- YOUR OBJECTIVE:
Below are records; count the lines that contain "args" and give only the total.

==== THE RECORDS

(* ===== verification/BuildScript.v ===== *)
(** * BuildScript: how the probe gets into the binary

    [oom-watcher/build.rs] builds the probe with a nested cargo and copies the object where
    [source.rs] embeds it from; [oom-watcher-ebpf/build.rs] tells cargo when to rebuild the
    probe. The environment, cargo, the file system and the look-up of the linker are inputs;
    what the scripts do to the world is a list of effects. *)
From S2P Require Import Prelude Text.

(** ** Paths *)

(** [Path::join]. *)
Definition join_path (p q : str) : str :=
  if starts_with q [Chars.slash] then q
  else match last p with
       | None => q
       | Some c => if c =? Chars.slash then p ++ q else p ++ Chars.slash :: q
       end.

(** [Path::parent], for a path without [.] components. *)
Definition parent (p : str) : option str :=
  match trim_end_matches (N.eqb Chars.slash) p with
  | [] => None
  | q =>
      let dir := reverse (trim_start_matches (fun c => negb (c =? Chars.slash)) (reverse q)) in
      match trim_end_matches (N.eqb Chars.slash) dir with
      | [] => Some (take 1 dir)
      | d => Some d
      end
  end.

(** ** [oom-watcher/build.rs] *)

(** [std::process::Command], as far as the script sets it up. *)
Record Command := {
  program : str;
  env_removed : list str;
  args : list str;
  current_dir : str;
}.

Inductive Effect :=
| RerunIfChanged (path : str)
| RunCommand (c : Command)
| CopyFile (from to : str)
| WriteFile (path contents : str).

(** How a script ends: it returns, or it panics and cargo fails the build. *)
Inductive Exit :=
| Returned
| Panicked (message : str).

(** The names of the build. *)
Definition PROBE_OBJECT : str := lit "bpfel-unknown-none/release/oom-watcher-ebpf".

Definition ebpf_target_dir (workspace_root : str) : str :=
  join_path workspace_root (lit "target/ebpf-subbuild").

(** The nested cargo invocation. *)
Definition build_command (workspace_root : str) : Command := {|
  program := lit "cargo";
  env_removed := [lit "LD_LIBRARY_PATH"; lit "RUSTC"; lit "RUSTUP_TOOLCHAIN"];
  args := [lit "+nightly"; lit "build"; lit "--release"; lit "--package"; lit "oom-watcher-ebpf";
           lit "--target"; lit "bpfel-unknown-none"; lit "--target-dir";
           ebpf_target_dir workspace_root; lit "-Z"; lit "build-std=core"];
  current_dir := workspace_root;
|}.

(** [possible_paths]. *)
Definition possible_paths (workspace_root : str) : list str :=
  [join_path (ebpf_target_dir workspace_root) PROBE_OBJECT;
   lit "../target/ebpf-subbuild/" ++ PROBE_OBJECT;
   lit "target/ebpf-subbuild/" ++ PROBE_OBJECT].

Definition target_path (out_dir : str) : str := join_path out_dir (lit "oom-watcher-ebpf-object").

(** What the script finds: the variables of its environment, how a command ends ([None]
    when it cannot be started, otherwise its success), the files that exist once it ran, and
    whether a copy succeeds. *)
Record BuildWorld := {
  env_var : str -> option str;
  command_status : Command -> option bool;
  path_exists : str -> bool;
  copy_succeeds : str -> str -> bool;
}.

(** [main] of [oom-watcher/build.rs]. *)
Definition build_probe (w : BuildWorld) : list Effect * Exit :=
  if decide (env_var w (lit "OOM_WATCHER_SKIP_EBPF") = Some (lit "1")) then ([], Returned)
  else match env_var w (lit "CARGO_FEATURE_EBPF") with
  | None => ([], Returned)
  | Some _ =>
  match env_var w (lit "OUT_DIR") with
  | None => ([], Panicked (lit "OUT_DIR"))
  | Some out_dir =>
  let rerun := RerunIfChanged (lit "oom-watcher-ebpf/src") in
  match env_var w (lit "CARGO_MANIFEST_DIR") ≫= parent with
  | None => ([rerun], Panicked (lit "CARGO_MANIFEST_DIR"))
  | Some workspace_root =>
  let cmd := build_command workspace_root in
  let ran := [rerun; RunCommand cmd] in
  match command_status w cmd with
  | None => (ran, Panicked (lit "Failed to execute eBPF build command"))
  | Some false => (ran, Panicked (lit "eBPF build failed"))
  | Some true =>
  match find_first (path_exists w) (possible_paths workspace_root) with
  | None => (ran, Panicked (lit "eBPF binary not found"))
  | Some ebpf_path =>
      let target := target_path out_dir in
      let copied := ran ++ [CopyFile ebpf_path target] in
      if copy_succeeds w ebpf_path target then (copied, Returned)
      else (copied, Panicked (lit "Failed to copy " ++ ebpf_path ++ lit " to " ++ target))
  end end end end end.

(** The path [source.rs] embeds the object from in a release build:
    [concat!(env!("OUT_DIR"), "/oom-watcher-ebpf-object")]. *)
Definition embedded_path (out_dir : str) : str := out_dir ++ lit "/oom-watcher-ebpf-object".

(** ** [oom-watcher-ebpf/build.rs] *)

(** [main]: [linker] is the path [which] finds, [Some None] one that is not Unicode, and
    [write_succeeds] what the file system does. *)
Definition track_linker (linker : option (option str)) (out_dir : option str)
    (write_succeeds : str -> bool) : list Effect * Exit :=
  match linker with
  | Some None => ([], Panicked (lit "bpf-linker"))
  | _ =>
  let reruns := (RerunIfChanged <$> option_list (linker ≫= id))
                ++ [RerunIfChanged (lit "minimal_oom.h")] in
  match out_dir with
  | None => (reruns, Panicked (lit "OUT_DIR"))
  | Some out_dir =>
      let path := join_path out_dir (lit "bindings.rs") in
      let written := reruns ++ [WriteFile path (lit "// no bindings required" ++ [Chars.newline])] in
      if write_succeeds path then (written, Returned)
      else (written, Panicked (lit "bindings.rs"))
  end end.

(** ** Properties *)

(** Whether the script has to produce an object. *)
Definition builds_probe (w : BuildWorld) : Prop :=
  env_var w (lit "OOM_WATCHER_SKIP_EBPF") <> Some (lit "1") /\
  is_Some (env_var w (lit "CARGO_FEATURE_EBPF")).

(** C37: A build never embeds a stale or a missing probe in silence. When the probe is wanted
    and the script returns, the nested build ran in the workspace, in a target directory of
    its own, and succeeded, and exactly one file was copied: the first candidate that
    exists, to the very path the release build embeds. When the probe is not wanted the
    script does nothing, and in every other case it panics, which fails the build. *)
Theorem returned_build_embeds_the_probe (w : BuildWorld) (out_dir : str) :
  env_var w (lit "OUT_DIR") = Some out_dir -> last out_dir <> Some Chars.slash -> out_dir <> [] ->
  match build_probe w with
  | (effects, Returned) =>
      (~ builds_probe w /\ effects = []) \/
      (builds_probe w /\ exists workspace_root ebpf_path before after,
         env_var w (lit "CARGO_MANIFEST_DIR") ≫= parent = Some workspace_root /\
         command_status w (build_command workspace_root) = Some true /\
         possible_paths workspace_root = before ++ ebpf_path :: after /\
         path_exists w ebpf_path = true /\ Forall (fun p => path_exists w p = false) before /\
         copy_succeeds w ebpf_path (embedded_path out_dir) = true /\
         effects = [RerunIfChanged (lit "oom-watcher-ebpf/src");
                    RunCommand (build_command workspace_root);
                    CopyFile ebpf_path (embedded_path out_dir)])
  | (_, Panicked _) => builds_probe w
  end.
Proof.
  intros Hout Hslash Hne. unfold build_probe, builds_probe.
  assert (target_path out_dir = embedded_path out_dir) as Htarget.
  { unfold target_path, join_path. destruct (last out_dir) as [c|] eqn:Hlast.
    - simpl. destruct (N.eqb_spec c Chars.slash); [congruence|done].
    - by apply last_None in Hlast. }
  case_decide as Hskip; [left; split; [tauto|done]|].
  destruct (env_var w (lit "CARGO_FEATURE_EBPF")) as [f|] eqn:Ef; [|left; split; [|done]; by intros [_ [? ?]]].
  rewrite Hout. destruct (_ ≫= parent) as [root|] eqn:Eroot; [|by eauto].
  destruct (command_status w _) as [[]|] eqn:Ecmd; [|by eauto..].
  destruct (find_first _ _) as [path|] eqn:Efind; [|by eauto].
  rewrite Htarget. destruct (copy_succeeds w path _) eqn:Ecopy; [|by eauto].
  right. split; [by eauto|]. apply find_first_Some in Efind as (b & a & Hp & Hex & Hb).
  by exists root, path, b, a.
Qed.

(** ** A concrete build *)

Definition sample_build : BuildWorld := {|
  env_var v :=
    if decide (v = lit "OUT_DIR") then Some (lit "/w/target/release/build/oom-watcher/out")
    else if decide (v = lit "CARGO_MANIFEST_DIR") then Some (lit "/w/oom-watcher")
    else if decide (v = lit "CARGO_FEATURE_EBPF") then Some (lit "1") else None;
  command_status _ := Some true;
  path_exists p :=
    bool_decide (p = lit "/w/target/ebpf-subbuild/bpfel-unknown-none/release/oom-watcher-ebpf");
  copy_succeeds _ _ := true;
|}.

Example sample_build_effects :
  build_probe sample_build
  = ([RerunIfChanged (lit "oom-watcher-ebpf/src"); RunCommand (build_command (lit "/w"));
      CopyFile (lit "/w/target/ebpf-subbuild/bpfel-unknown-none/release/oom-watcher-ebpf")
        (lit "/w/target/release/build/oom-watcher/out/oom-watcher-ebpf-object")], Returned).
Proof. by vm_compute. Qed.

(** The path the script asks cargo to watch is relative to its own package, where nothing of
    that name exists; the probe's sources are in the sibling directory. *)
Example watched_path_is_not_the_probe :
  join_path (lit "/w/oom-watcher") (lit "oom-watcher-ebpf/src") = lit "/w/oom-watcher/oom-watcher-ebpf/src"
  /\ (parent (lit "/w/oom-watcher") ≫= fun root => Some (join_path root (lit "oom-watcher-ebpf/src")))
     = Some (lit "/w/oom-watcher-ebpf/src").
Proof. by vm_compute. Qed.

Example parents : parent (lit "/") = None /\ parent [] = None /\ parent (lit "/w") = Some (lit "/")
  /\ parent (lit "w") = Some [].
Proof. by vm_compute. Qed.

Lemma returned_build_embeds_the_probe_witness :
  builds_probe sample_build /\
  exists workspace_root, env_var sample_build (lit "CARGO_MANIFEST_DIR") ≫= parent = Some workspace_root.
Proof.
  assert (builds_probe sample_build) as Hb by (split; [by vm_compute|by eexists; vm_compute]).
  split; [done|].
  pose proof (returned_build_embeds_the_probe sample_build
    (lit "/w/target/release/build/oom-watcher/out") eq_refl) as Hret.
  rewrite sample_build_effects in Hret.
  destruct Hret as [[Hn _]|(_ & root & path & b & a & Hroot & _)];
    [by vm_compute|by vm_compute|done|by exists root].
Defined.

========

- OUTPUT FOR THIS EXERCISE:
2